### DESCRIPTION OF THE TASK
Find every line in the entries that holds the string "options" and report it.
*** MATERIAL TO PROCESS ***
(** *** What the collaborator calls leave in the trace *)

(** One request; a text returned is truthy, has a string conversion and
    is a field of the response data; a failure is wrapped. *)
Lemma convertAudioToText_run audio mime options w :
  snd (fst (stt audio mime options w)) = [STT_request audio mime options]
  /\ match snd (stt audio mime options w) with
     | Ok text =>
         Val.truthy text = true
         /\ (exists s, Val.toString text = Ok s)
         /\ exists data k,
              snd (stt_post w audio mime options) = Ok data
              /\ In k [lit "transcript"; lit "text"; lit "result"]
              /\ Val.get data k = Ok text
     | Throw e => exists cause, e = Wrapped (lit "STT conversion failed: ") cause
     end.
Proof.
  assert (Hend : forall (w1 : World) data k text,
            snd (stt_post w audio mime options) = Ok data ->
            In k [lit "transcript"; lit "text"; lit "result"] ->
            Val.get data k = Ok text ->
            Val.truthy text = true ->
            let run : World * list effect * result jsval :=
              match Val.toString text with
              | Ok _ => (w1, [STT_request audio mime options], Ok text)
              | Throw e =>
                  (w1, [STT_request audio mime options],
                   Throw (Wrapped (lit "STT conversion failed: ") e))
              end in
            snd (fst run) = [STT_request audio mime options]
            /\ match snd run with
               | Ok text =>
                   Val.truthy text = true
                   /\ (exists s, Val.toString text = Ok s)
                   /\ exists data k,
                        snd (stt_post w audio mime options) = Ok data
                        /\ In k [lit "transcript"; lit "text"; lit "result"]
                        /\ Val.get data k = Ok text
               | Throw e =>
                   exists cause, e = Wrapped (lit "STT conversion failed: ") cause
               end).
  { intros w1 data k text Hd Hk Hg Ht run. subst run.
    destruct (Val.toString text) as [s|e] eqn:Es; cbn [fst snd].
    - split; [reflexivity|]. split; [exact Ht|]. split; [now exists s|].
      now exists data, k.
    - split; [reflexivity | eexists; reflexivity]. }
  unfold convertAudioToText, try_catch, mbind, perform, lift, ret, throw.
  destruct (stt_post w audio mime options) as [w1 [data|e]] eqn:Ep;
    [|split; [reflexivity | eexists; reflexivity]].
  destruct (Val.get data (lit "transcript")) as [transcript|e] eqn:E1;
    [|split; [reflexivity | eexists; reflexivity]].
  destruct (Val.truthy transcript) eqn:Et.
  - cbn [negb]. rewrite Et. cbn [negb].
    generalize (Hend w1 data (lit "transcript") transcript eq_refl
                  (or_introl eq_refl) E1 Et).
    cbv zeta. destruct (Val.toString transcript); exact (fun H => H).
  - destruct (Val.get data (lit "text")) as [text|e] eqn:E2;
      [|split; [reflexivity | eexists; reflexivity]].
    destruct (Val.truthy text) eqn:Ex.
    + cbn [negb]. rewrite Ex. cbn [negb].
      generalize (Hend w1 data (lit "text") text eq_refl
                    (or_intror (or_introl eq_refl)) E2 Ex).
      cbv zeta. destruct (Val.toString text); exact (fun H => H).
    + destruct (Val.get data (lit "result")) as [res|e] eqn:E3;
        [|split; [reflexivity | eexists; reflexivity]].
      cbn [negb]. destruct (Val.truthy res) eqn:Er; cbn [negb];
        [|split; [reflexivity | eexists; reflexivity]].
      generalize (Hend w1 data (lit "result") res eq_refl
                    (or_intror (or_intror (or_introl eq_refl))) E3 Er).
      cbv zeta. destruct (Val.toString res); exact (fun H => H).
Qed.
*** End of MATERIAL TO PROCESS ***
### ANSWER AREA
Lemma convertAudioToText_run audio mime options w :
  snd (fst (stt audio mime options w)) = [STT_request audio mime options]
  /\ match snd (stt audio mime options w) with
              snd (stt_post w audio mime options) = Ok data
            snd (stt_post w audio mime options) = Ok data ->
              | Ok _ => (w1, [STT_request audio mime options], Ok text)
                  (w1, [STT_request audio mime options],
            snd (fst run) = [STT_request audio mime options]
                        snd (stt_post w audio mime options) = Ok data
  destruct (stt_post w audio mime options) as [w1 [data|e]] eqn:Ep;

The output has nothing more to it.